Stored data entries
★ ★ ★

Lemma keeps_query_each h o names acc : keeps (registered_names P) (query_each h o names acc).
Proof.
  revert acc. induction names as [|name names IH]; intros acc; simpl.
  - apply keeps_ret.
  - apply keeps_bind; [apply keeps_on_table, keeps_select_from | intros rs]. apply IH.
Qed.

Lemma keeps_queryAllData h o : keeps (registered_names P) (queryAllData h o).
Proof.
  unfold queryAllData.
  apply keeps_bind; [apply keeps_require_connected | intros _].
  apply keeps_bind; [apply keeps_get | intros st].
  apply keeps_bind; [apply keeps_query_each | intros rs]. apply keeps_ret.
Qed.

Lemma keeps_cleanup_each h now cutoff names total :
  keeps (registered_names P) (cleanup_each h now cutoff names total).
Proof.
  revert total. induction names as [|name names IH]; intros total; simpl.
  - apply keeps_ret.
  - apply keeps_bind; [apply keeps_cutoff_text | intros iso].
    apply keeps_bind; [apply keeps_on_table, keeps_delete_older | intros n].
    apply keeps_bind; [apply keeps_updateMetadata | intros _]. apply IH.
Qed.

Lemma keeps_cleanupOldData h now mac days : keeps (registered_names P) (cleanupOldData h now mac days).
Proof.
  unfold cleanupOldData.
  apply keeps_bind; [apply keeps_require_connected | intros _].
  apply keeps_bind; [apply keeps_get | intros st].
  destruct mac as [[|c m]|]; try apply keeps_cleanup_each.
  apply keeps_bind; [apply keeps_cutoff_text | intros iso].
  apply keeps_bind; [apply keeps_on_table, keeps_delete_older | intros n].
  apply keeps_bind; [apply keeps_updateMetadata | intros _]. apply keeps_ret.
Qed.

Lemma keeps_dropTable h mac : keeps (registered_names P) (dropTable h mac).
Proof.
  unfold dropTable.
  apply keeps_bind; [apply keeps_require_connected | intros _].
  apply keeps_bind; [apply keeps_on_table, keeps_drop_table | intros _].
  apply keeps_bind; [apply keeps_delete_metadata | intros _].
  apply keeps_modify. intros st' H. exact H.
Qed.

End RegisteredNames.

Lemma map_chars_length f s : String.length (Str.map_chars f s) = String.length s.
Proof. induction s as [|c s IH]; simpl; [reflexivity | now rewrite IH]. Qed.

Lemma hex_groups_length n s :
  hex_groups n s = true -> String.length s = (3 * n - 1)%nat.
Proof.
  revert s. induction n as [|n IH]; intros s H; [discriminate H|].
  destruct s as [|a [|b [|c rest]]]; try (destruct n; simpl in H; discriminate H).
  - destruct n as [|n']; [reflexivity | simpl in H; discriminate H].
  - assert (H' : is_hex_digit a && is_hex_digit b && Ascii.eqb c ":"
                 && hex_groups n rest = true).
    { destruct n as [|n']; exact H. }
    rewrite !andb_true_iff in H'. destruct H' as [_ Hr].
    simpl. rewrite (IH _ Hr).
    destruct n as [|n']; [discriminate Hr | lia].
Qed.

(** The table of a hardware address is not the environment table. *)
Lemma valid_key_not_environment k :
  valid_key k = true -> table_key (sanitizeMacForTableName k) <> ENVIRONMENT_DATA.
Proof.
  intros H E. apply (f_equal String.length) in E. revert E.
  unfold table_key, Str.toUpperCase. rewrite map_chars_length, sanitize_as_map, map_chars_length.
  rewrite (hex_groups_length 6 k H). discriminate.
Qed.

(** On every store a program reaches by calls for hardware addresses,
    no metadata row names the environment table. *)
Lemma reachable_environment_unregistered h st :
  reachable h st ->
  registered_names (fun n => table_key n <> ENVIRONMENT_DATA) st.
Proof.
  induction 1 as [c | c st Hr IH Hc].
  - constructor.
  - destruct c; simpl.
    + unfold state_after, initialize. now destruct (isConnected st).
    + exact IH.
    + apply keeps_store_write; [now apply valid_key_not_environment | exact IH].
    + now apply keeps_storeEnvironmentData.
    + now apply keeps_queryData.
    + now apply keeps_queryAllData.
    + now apply keeps_cleanupOldData.
    + now apply keeps_dropTable.
Qed.

(** On every store a program reaches, the registered tables are those
    of hardware addresses. *)
Lemma reachable_device_tables h st :
  reachable h st -> registered_names device_table st.
Proof.
  induction 1 as [c | c st Hr IH Hc].
  - constructor.
  - destruct c; simpl.
    + unfold state_after, initialize. now destruct (isConnected st).
    + exact IH.
    + apply keeps_store_write; [|exact IH]. exists (write_key w). auto.
    + now apply keeps_storeEnvironmentData.
    + now apply keeps_queryData.
    + now apply keeps_queryAllData.
    + now apply keeps_cleanupOldData.
    + now apply keeps_dropTable.
Qed.

Section TablesBehindMetadata.

Variable h : host.

(** A statement that leaves the metadata alone and no table away. *)
Lemma keeps_growing_tables {A} (m : M A) :
  (forall st, metadata (snd (m st)) = metadata st
              /\ forall κ, is_Some (tables st !! κ) -> is_Some (tables (snd (m st)) !! κ)) ->
  keeps (tables_behind_metadata h) m.
Proof.
  intros E st H. destruct (E st) as [Em Et].
  unfold tables_behind_metadata in *. rewrite Em.
  eapply Forall_impl; [exact H|]. intros m' (Ha & Hk & Hs). auto.
Qed.

Lemma is_Some_insert (ts : gmap string table) κ κ' t :
  is_Some (ts !! κ) -> is_Some (<[κ' := t]> ts !! κ).
Proof.
  intros H. destruct (decide (κ' = κ)) as [->|Hne].
  - rewrite lookup_insert_eq. eauto.
  - now rewrite lookup_insert_ne.
Qed.

Lemma tbm_create_table name c : keeps (tables_behind_metadata h) (create_table_if_not_exists name c).
Proof.
  apply keeps_growing_tables. intros st. unfold create_table_if_not_exists.
  destruct (tables st !! table_key name); simpl; split; auto.
  intros κ. apply is_Some_insert.
Qed.

Lemma tbm_insert_into name c mk : keeps (tables_behind_metadata h) (insert_into name c mk).
Proof.
  apply keeps_growing_tables. intros st. unfold insert_into.
  destruct (tables st !! table_key name) as [t|]; [|auto].
  destruct (schema_eqb (columns t) c); simpl; split; auto.
  intros κ. apply is_Some_insert.
Qed.

Lemma tbm_select_from name o p : keeps (tables_behind_metadata h) (select_from h name o p).
Proof.
  apply keeps_growing_tables. intros st. unfold select_from.
  destruct (tables st !! table_key name); auto.
Qed.

Lemma tbm_count_rows name : keeps (tables_behind_metadata h) (count_rows name).
Proof.
  apply keeps_growing_tables. intros st. unfold count_rows.
  destruct (tables st !! table_key name); auto.
Qed.

Lemma tbm_delete_older name iso : keeps (tables_behind_metadata h) (delete_older name iso).
Proof.
  apply keeps_growing_tables. intros st. unfold delete_older.
  destruct (tables st !! table_key name); simpl; split; auto.
  intros κ. apply is_Some_insert.
Qed.

Lemma tbm_update_metadata name count types s : keeps (tables_behind_metadata h) (update_metadata name count types s).
Proof.
  intros st H. unfold tables_behind_metadata, update_metadata in *. simpl.
  induction H as [|m ms Hm Hms IH]; simpl; constructor; [|exact IH].
  now destruct (named name m).
Qed.

Lemma tbm_updateMetadata now name k : keeps (tables_behind_metadata h) (updateMetadata h now name k).
Proof.
  unfold updateMetadata. apply keeps_bind; [apply keeps_get | intros st].
  apply keeps_bind; [apply keeps_on_table, tbm_count_rows | intros count].
  apply tbm_update_metadata.
Qed.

★ ★ ★

Your instructions
Find the lines in the entries above where "revert" occurs, and copy each of them.

Response area
  revert acc. induction names as [|name names IH]; intros acc; simpl.
  revert total. induction names as [|name names IH]; intros total; simpl.
  revert s. induction n as [|n IH]; intros s H; [discriminate H|].
  intros H E. apply (f_equal String.length) in E. revert E.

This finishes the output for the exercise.